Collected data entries
○ ○ ○ ○ ○ ○ ○

(** Poller [i] was told to stop: its thread ends within three turns. *)
Lemma poller_ends n : forall s i p, cs_pollers s !! i = Some p -> idle p -> pt_isRunning p = false ->
  (match pt_pc p with PEnded => 0 | PTest => 1 | PServe _ => 2 | PDequeue => 3 end <= n)%nat ->
  exists k s', close_run (replicate k (ByPoller i)) s = Some (Ret s') /\ ended s' i.
Proof.
  induction n as [|n IH]; intros s i p Hp Hi Hr Hn.
  - exists 0%nat, s. split; [done|]. exists p. split; [done|]. by destruct (pt_pc p); try lia.
  - destruct (decide (pt_pc p = PEnded)) as [Ee|Hne]; [by exists 0%nat, s; split; [|exists p]|].
    pose proof (idle_turn s i p Hp Hi Hne) as Et.
    destruct (IH (set_thread i (idle_next p) s) i (idle_next p)) as (k & s' & E & He).
    + simpl. apply list_lookup_insert_eq. by eapply lookup_lt_Some.
    + by apply idle_next_idle.
    + unfold idle_next. by destruct (pt_pc p).
    + unfold idle_next. destruct (pt_pc p); simpl; rewrite ?Hr; simpl; try lia; done.
    + exists (S k), s'. split; [|done]. simpl. by rewrite Et.
Qed.

(** What is left for the destructor. *)
Definition close_left (s : Closing) : nat :=
  let n := length (cs_pollers s) in
  match cs_pc s with
  | CTree => 2 * n + 6 | CKeys => 2 * n + 5 | CServer => 2 * n + 4 | CDht => 2 * n + 3
  | CStop i => 2 * (n - i) + 2 | CJoin i => 2 * (n - i) + 1 | COffload => 1 | CDone => 0
  end.

Lemma polls_keep k i : forall s s', close_inv s -> close_run (replicate k (ByPoller i)) s = Some (Ret s') ->
  close_inv s' /\ cs_pc s' = cs_pc s /\ length (cs_pollers s') = length (cs_pollers s).
Proof.
  induction k as [|k IH]; intros s s' I E; simpl in E; [by injection E as <-|].
  destruct (poller_turn i s) as [r|] eqn:Er; [|by destruct (replicate _ _)].
  destruct (poller_turn_inv _ _ _ I Er) as (s1 & -> & I1 & Ec & El). destruct (IH _ _ I1 E) as (? & ? & ?). split_and!; congruence.
Qed.

Lemma owner_progress s : close_inv s -> cs_pc s <> CDone ->
  exists bs s', Forall (fun b => by_handler b = false) bs /\ close_run bs s = Some (Ret s') /\ close_inv s' /\ (close_left s' < close_left s)%nat.
Proof.
  intros I Hne.
  assert (Hown : forall s, close_inv s -> cs_pc s <> CDone -> (forall i, cs_pc s = CJoin i -> ended s i) ->
    exists s', close_run [ByOwner] s = Some (Ret s') /\ close_inv s' /\ (close_left s' < close_left s)%nat).
  { clear s I Hne. intros s I Hne Hj. destruct (close_turn s) as [r|] eqn:E.
    - destruct (close_turn_inv _ _ I E) as (s' & -> & I'). exists s'. split; [simpl; by rewrite E|]. split; [done|].
      unfold close_turn in E. unfold close_left. destruct I as [_ Hpc]. destruct (cs_pc s) as [| | | |i|i| |] eqn:Epc; try done;
        repeat case_hyp; simplify_eq; simpl; try lia; rewrite ?length_insert.
      + assert (i < length (cs_pollers s))%nat by (by eapply lookup_lt_Some). lia.
      + assert (i < length (cs_pollers s))%nat by (by eapply lookup_lt_Some). lia.
    - unfold close_turn in E. destruct (cs_pc s) as [| | | |i|i| |] eqn:Epc; try done.
      + by destruct (cs_pollers s !! i).
      + destruct (Hj i eq_refl) as (p & Hp & Ep). by rewrite Hp, Ep in E. }
  assert (Hcase : (exists i, cs_pc s = CJoin i) \/ forall i, cs_pc s <> CJoin i) by (destruct (cs_pc s); naive_solver).
  destruct Hcase as [[i Ei]|Hno].
  - pose proof I as [Hi Hpc]. rewrite Ei in Hpc. destruct Hpc as [(p & Hp & Er) _].
    destruct (poller_ends 3 s i p Hp (Forall_lookup_1 _ _ _ _ Hi Hp) Er) as (k & s1 & E1 & He); [destruct (pt_pc p); lia|].
    destruct (polls_keep _ _ _ _ I E1) as (I1 & Ec & El).
    destruct (Hown s1 I1) as (s' & E' & I' & Hl); [congruence|intros j Ej; congruence|].
    exists (replicate k (ByPoller i) ++ [ByOwner]), s'. split; [|split; [by rewrite (close_run_app _ _ _ _ E1)|split; [done|]]].
    + apply Forall_app. split; [by apply Forall_replicate|by constructor].
    + unfold close_left in *. rewrite Ec, El in Hl. exact Hl.
  - destruct (Hown s I Hne) as (s' & E' & I' & Hl); [intros i Ei; by destruct (Hno i)|]. exists [ByOwner], s'.
    split; [by apply Forall_singleton|done].
Qed.

Lemma owner_ends n : forall s, close_inv s -> (close_left s <= n)%nat ->
  exists bs s', close_run bs s = Some (Ret s') /\ close_inv s' /\ cs_pc s' = CDone.
Proof.
  assert (Hd : forall s, cs_pc s = CDone \/ cs_pc s <> CDone) by (intros s; destruct (cs_pc s); auto).
  induction n as [|n IH]; intros s I Hn; (destruct (Hd s) as [E|Hne]; [by exists [], s|]).
  - destruct (owner_progress s I Hne) as (bs & s' & _ & _ & _ & Hl). lia.
  - destruct (owner_progress s I Hne) as (bs & s1 & _ & E1 & I1 & Hl). destruct (IH s1 I1) as (bs' & s' & E' & I' & Hd'); [lia|].
    exists (bs ++ bs'), s'. by rewrite (close_run_app _ _ _ _ E1).
Qed.

(** ** Closing *)

(** A store that is about to be closed: the pollers run, and none of them is in a batch. *)
Definition open_store (s : Closing) : Prop :=
  cs_pc s = CTree /\ Forall (fun p => pt_isRunning p = true /\ pt_pc p = PTest) (cs_pollers s).

(** C22. A store whose pollers have no requests, and whose DHT server gets none, is closed
    safely: in every interleaving of the destructor and the pollers no turn is undefined,
    and from every state the destructor can still return, when all threads of pollers have
    ended. *)
Theorem store_close_idle s bs r : open_store s -> Forall (fun p => ring_list (rqstRing (pt_queue p)) = []) (cs_pollers s) ->
  Forall (fun b => by_handler b = false) bs -> close_run bs s = Some r ->
  exists s', r = Ret s' /\ exists bs' s'', close_run bs' s' = Some (Ret s'') /\ cs_pc s'' = CDone /\
    forall i p, cs_pollers s'' !! i = Some p -> pt_pc p = PEnded.
Proof.
  intros [Hpc Ho] Hq Hb E.
  assert (I : close_inv s).
  { split; [|by rewrite Hpc]. rewrite Forall_forall in *. intros p Hp. split; [by apply Hq|].
    intros idx Ep. destruct (Ho p Hp) as [_ Et]. congruence. }
  destruct (close_run_inv bs s r I Hb E) as (s' & -> & I'). exists s'. split; [done|].
  destruct (owner_ends _ s' I' (le_n _)) as (bs' & s'' & E' & [_ Hd] & Hc). exists bs', s''. split; [done|]. split; [done|].
  rewrite Hc in Hd. intros i p Hp. destruct (Hd i) as (q & Hq' & Eq); [by eapply lookup_lt_Some|]. congruence.
Qed.

(** The destructor can pass every poller before it looks at its ring. *)
Lemma pass_pollers n : forall s i, cs_pc s = CStop i -> (length (cs_pollers s) - i <= n)%nat ->
  (forall j p, (i <= j)%nat -> cs_pollers s !! j = Some p -> pt_pc p = PTest) ->
  exists bs s', close_run bs s = Some (Ret s') /\ cs_pc s' = CDone /\ cs_calls s' = cs_calls s /\
    (fun p => ring_list (rqstRing (pt_queue p))) <$> cs_pollers s' = (fun p => ring_list (rqstRing (pt_queue p))) <$> cs_pollers s.
Proof.
  induction n as [|n IH]; intros s i Hpc Hn Ht.
  - exists [ByOwner; ByOwner]. eexists. simpl. unfold close_turn at 1. rewrite Hpc, lookup_ge_None_2 by lia. by split_and!.
  - destruct (cs_pollers s !! i) as [p|] eqn:Hp.
    2:{ exists [ByOwner; ByOwner]. eexists. simpl. unfold close_turn at 1. rewrite Hpc, Hp. by split_and!. }
    assert (Hlt : (i < length (cs_pollers s))%nat) by (by eapply lookup_lt_Some).
    set (s1 := set_close (cs_tree s) (cs_server s) (CJoin i) (set_thread i (mkPollerThread (pt_queue p) false PTest) s)).
    set (s2 := set_thread i (mkPollerThread (pt_queue p) false PEnded) s1).
    set (s3 := set_close (cs_tree s2) (cs_server s2) (CStop (S i)) s2).
    assert (E3 : close_run [ByOwner; ByPoller i; ByOwner] s = Some (Ret s3)).
    { simpl. unfold close_turn at 1. rewrite Hpc, Hp, (Ht i p) by done. fold s1.
      unfold poller_turn. simpl. rewrite list_lookup_insert_eq by done. simpl. fold s1. fold s2.
      unfold close_turn. simpl. rewrite list_insert_insert_eq, list_lookup_insert_eq by done. done. }
    destruct (IH s3 (S i)) as (bs & s' & E' & Hd & Hc & Hr); [done|simpl; rewrite !length_insert; lia| |].
    + intros j q Hj. simpl. rewrite !list_lookup_insert_ne by lia. apply Ht. lia.
    + exists ([ByOwner; ByPoller i; ByOwner] ++ bs), s'. rewrite (close_run_app _ _ _ _ E3). split; [done|]. split; [done|].
      split; [by rewrite Hc|]. rewrite Hr. simpl. rewrite list_insert_insert_eq, list_fmap_insert. simpl.
      apply list_insert_id. by rewrite list_lookup_fmap, Hp.
Qed.

(** C23. Requests that wait when a store is closed are not safe.  A poller whose next request
    is a put or a get can serve it through the tree that was deleted, and so can a handler
    of the DHT server; in another order all requests stay in the rings and no callback is
    called. *)
Theorem store_close_requests s : open_store s ->
  (forall i p r rest, cs_pollers s !! i = Some p -> ring_list (rqstRing (pt_queue p)) = r :: rest -> (op r = RPUT \/ op r = RGET) ->
     exists bs, close_run bs s = Some Undef) /\
  (cs_server s = true -> forall key, close_run [ByOwner; ByHandler key] s = Some Undef) /\
  (exists bs s', close_run bs s = Some (Ret s') /\ cs_pc s' = CDone /\ cs_calls s' = cs_calls s /\
     (fun p => ring_list (rqstRing (pt_queue p))) <$> cs_pollers s' = (fun p => ring_list (rqstRing (pt_queue p))) <$> cs_pollers s).
Proof.
  intros [Hpc Ho]. rewrite Forall_lookup in Ho. split_and!.
  - intros i p r rest Hp Hr Hop. destruct (Ho i p Hp) as [Hrun Ht]. exists [ByOwner; ByPoller i; ByPoller i; ByPoller i].
    assert (Hlt : (i < length (cs_pollers s))%nat) by (by eapply lookup_lt_Some).
    simpl. unfold close_turn. rewrite Hpc. unfold poller_turn. simpl. rewrite Hp, Ht, Hrun. simpl.
    rewrite list_lookup_insert_eq by done. simpl. rewrite list_insert_insert_eq, list_lookup_insert_eq by done. simpl.
    destruct (ring_dequeue_list DEQUEUE_RING_LIMIT (rqstRing (pt_queue p))) as [E _]. simpl in E. rewrite E, Hr. simpl.
    unfold serve_one. simpl. by destruct Hop as [-> | ->].
  - intros Hs key. simpl. unfold close_turn. rewrite Hpc. unfold handler_turn. simpl. by rewrite Hs.
  - set (s4 := set_close None false (CStop 0) s).
    assert (E4 : close_run [ByOwner; ByOwner; ByOwner; ByOwner] s = Some (Ret s4)).
    { simpl. unfold close_turn at 1. rewrite Hpc. done. }
    destruct (pass_pollers _ s4 0 eq_refl (le_n _)) as (bs & s' & E' & Hd & Hc & Hr).
    { intros j p _ Hp. by apply (Ho j p). }
    exists ([ByOwner; ByOwner; ByOwner; ByOwner] ++ bs), s'. rewrite (close_run_app _ _ _ _ E4). done.
Qed.
End Close.

(** ** Concrete runs *)

Section Runs.
#[local] Existing Instance simple_pool.
#[local] Abbreviation Tree := (@ARTree (gset positive)).
#[local] Instance close_tree : RTreeEngine Tree := artree_engine 1 1 1.
#[local] Instance close_rings (A : Type) : SpdkRing A (list_ring A) := simple_ring A.
#[local] Instance close_pool : RqstPool nat (gset positive) := simple_rqst_pool nat.
#[local] Abbreviation St := (@Closing Tree nat (list_ring (Rqst RqstOperation nat)) (list_ring (Rqst OffloadOperation nat)) (gset positive)).

Definition close_get : Rqst RqstOperation nat := mkRqst 1 RGET (CallerKey 1) (replicate 32 0) 8 None 0 (Some 7%nat) EMPTY.
Definition run_threads (rs : list (Rqst RqstOperation nat)) : list (@PollerThread nat (list_ring (Rqst RqstOperation nat))) :=
  [mkPollerThread (mkPoller (mkListRing [] 4) [] 0) true PTest; mkPollerThread (mkPoller (mkListRing rs 4) [] 0) true PTest].
Definition run_close (rs : list (Rqst RqstOperation nat)) : St :=
  mkClosing (Some run_new) ∅ ∅ None ∅ [] (run_threads rs) true CTree.

Lemma run_close_open rs : open_store (run_close rs).
Proof. split; [done|]. by repeat constructor. Qed.

Definition run_busy : list close_by := [ByPoller 0; ByPoller 0; ByOwner; ByPoller 1; ByPoller 0].

Lemma store_close_idle_witness : exists s' bs' s'', close_run run_busy (run_close []) = Some (Ret s') /\
  close_run bs' s' = Some (Ret s'') /\ cs_pc s'' = CDone.
Proof.
  destruct (store_close_idle (run_close []) run_busy (default Crash (close_run run_busy (run_close []))) (run_close_open []))
    as (s' & Er & bs' & s'' & E & Hd & _).
  - by repeat constructor.
  - by repeat constructor.
  - vm_compute. reflexivity.
  - exists s', bs', s''. split; [rewrite <- Er; vm_compute; reflexivity|]. split; [exact E|exact Hd].
Defined.

Lemma store_close_requests_witness : exists bs, close_run bs (run_close [close_get]) = Some Undef.
Proof.
  destruct (store_close_requests (run_close [close_get]) (run_close_open _)) as (Hu & _).
  apply (Hu 1%nat (mkPollerThread (mkPoller (mkListRing [close_get] 4) [] 0) true PTest) close_get []); [reflexivity|reflexivity|by right].
Defined.
End Runs.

○ ○ ○ ○ ○ ○ ○

__What you need to do__
Please restate the records word for word. Go from the first line to the line with "pose proof (idle_turn" and include both.

__Written answer__
(** Poller [i] was told to stop: its thread ends within three turns. *)
Lemma poller_ends n : forall s i p, cs_pollers s !! i = Some p -> idle p -> pt_isRunning p = false ->
  (match pt_pc p with PEnded => 0 | PTest => 1 | PServe _ => 2 | PDequeue => 3 end <= n)%nat ->
  exists k s', close_run (replicate k (ByPoller i)) s = Some (Ret s') /\ ended s' i.
Proof.
  induction n as [|n IH]; intros s i p Hp Hi Hr Hn.
  - exists 0%nat, s. split; [done|]. exists p. split; [done|]. by destruct (pt_pc p); try lia.
  - destruct (decide (pt_pc p = PEnded)) as [Ee|Hne]; [by exists 0%nat, s; split; [|exists p]|].
    pose proof (idle_turn s i p Hp Hi Hne) as Et.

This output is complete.